Re: [ClusterLabs] No DRBD resource promoted to master in Active/Passive setup

Ken Gaillot Mon, 19 Sep 2016 07:35:58 -0700

On 09/19/2016 02:31 AM, Auer, Jens wrote:
> Hi,
> 
> I am not sure that pacemaker should do any fencing here. In my setting, 
> corosync is configured to use a back-to-back connection for heartbeats. This 
> is different subnet then used by the ping resource that checks the network 
> connectivity and detects a failure. In my test, I bring down the network 
> device used by ping and this triggers the failover. The node status is known 
> by pacemaker since it receives heartbeats and it only a resource failure. I 
> asked for fencing conditions a few days ago, and basically was asserted that 
> resource failure should not trigger STONITH actions if not explicitly 
> configured.


Is the network interface being taken down here used for corosync
communication? If so, that is a node-level failure, and pacemaker will
fence.

There is a bit of a distinction between DRBD fencing and pacemaker
fencing. The DRBD configuration is designed so that DRBD's fencing
method is to go through pacemaker.

When DRBD is configured with 'fencing resource-only' and 'fence-peer
"/usr/lib/drbd/crm-fence-peer.sh";', and DRBD detects a network outage,
it will try to add a constraint that prevents the other node from
becoming master. It removes the constraint when connectivity is restored.

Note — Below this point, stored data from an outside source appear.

(* ===== verification/TypeStore.v ===== *)
(** * Interning unions ([surge-ts-types/src/store.rs])

    The union part of [ProgramTypeStore]: the fingerprint of a member list, the
    comparison of canonical types, and the interner with its weak entries.

    Allocations and resolvers are not part of the types here: the class [Heap]
    answers which property maps and which signatures are one allocation, and
    what the resolver of a reference says of itself. *)

From stdpp Require Import gmap.
From S2P Require Import Prelude TypeModel TypeDigest Union.

Local Open Scope Z_scope.

Class Heap := {
  same_map : PropertyMap ty -> PropertyMap ty -> bool;
  map_address : PropertyMap ty -> Z;
  same_function : FunctionTypePayload ty -> FunctionTypePayload ty -> bool;
  function_address : FunctionTypePayload ty -> Z;
  canonicalizable : TypeReference ty -> bool;
  discriminator : TypeReference ty -> Z;
}.

(** One allocation has one content. *)
Class HeapLaws (H : Heap) := {
  same_map_equal : forall m m', same_map m m' = true -> property_map_eqb type_eqb m m' = true;
  same_function_equal : forall f g, same_function f g = true -> function_eqb type_eqb f g = true;
}.

(** ** Fingerprints *)

(** A walk that gives up, or answers a fingerprint and the remaining budget. *)
Definition fingerprint_list {T} (fingerprint : T -> nat -> option (Z * nat)) : list T -> Z -> nat -> option (Z * nat) :=
  fix go l hash remaining :=
    match l with
    | [] => Some (hash, remaining)
    | t :: l => '(f, remaining) ← fingerprint t remaining; go l (hash_u64 f hash) remaining
    end.

(** [fingerprint_types]: a hasher of its own. *)
Definition fingerprint_types_with {T} (fingerprint : T -> nat -> option (Z * nat)) (l : list T) (remaining : nat)
    : option (Z * nat) :=
  fingerprint_list fingerprint l (hash_usize (length l) 0) remaining.

Section store.
Context `{Heap}.

Fixpoint fingerprint_type (t : ty) (depth remaining : nat) {struct t} : option (Z * nat) :=
  if (remaining =? 0)%nat || (16 <=? depth)%nat then None else
  let remaining := (remaining - 1)%nat in
  let one t := fingerprint_type t (S depth) in
  let all := fingerprint_types_with one in
  let hash := add_to_hash 0 (discriminant t) in
  match t with
  | Unknown | ErrorType | TypeParameter _ _ => None
  | StringLiteral value => Some (hash_str value hash, remaining)
  | NumberLiteral value => Some (hash_str value hash, remaining)
  | BooleanLiteral value => Some (hash_bool value hash, remaining)
  | Function_ f => Some (hash_u64 (function_address f) hash, remaining)
  | Object o =>
      let hash := hash_u64 (map_address (properties o)) hash in
      '(hash, remaining) ←
        match string_index_type o with
        | Some index => '(f, remaining) ← one index remaining; Some (hash_u64 f hash, remaining)
        | None => Some (hash_u8 0 hash, remaining)
        end;
      let hash := hash_option (function_address <$> call_signature o) hash in
      Some (hash_option (function_address <$> construct_signature o) hash, remaining)
  | Array element => '(f, remaining) ← one element remaining; Some (hash_u64 f hash, remaining)
  | Tuple elements => '(f, remaining) ← all elements remaining; Some (hash_u64 f hash, remaining)
  | OpenTuple t =>
      '(f, remaining) ← all (leading t) remaining;
      let hash := hash_u64 f hash in
      '(f, remaining) ← one (rest t) remaining;
      let hash := hash_u64 f hash in
      '(f, remaining) ← all (trailing t) remaining;
      Some (hash_u64 f hash, remaining)
  | Union u => '(f, remaining) ← all (types u) remaining; Some (hash_u64 f hash, remaining)
  | Reference r =>
      if negb (canonicalizable r) then None else
      let hash := hash_u64 (discriminator r) (hash_str (ref_id r) hash) in
      '(f, remaining) ← all (arguments r) remaining; Some (hash_u64 f hash, remaining)
  | _ => Some (hash, remaining)
  end.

I am not familiar with all the under-the-hood details, but IIUC, if
pacemaker actually fences the node, then the other node can still take
over the DRBD. But if there is a network outage and no pacemaker
fencing, then you'll see the behavior you describe -- DRBD prevents
master takeover, to avoid stale data being used.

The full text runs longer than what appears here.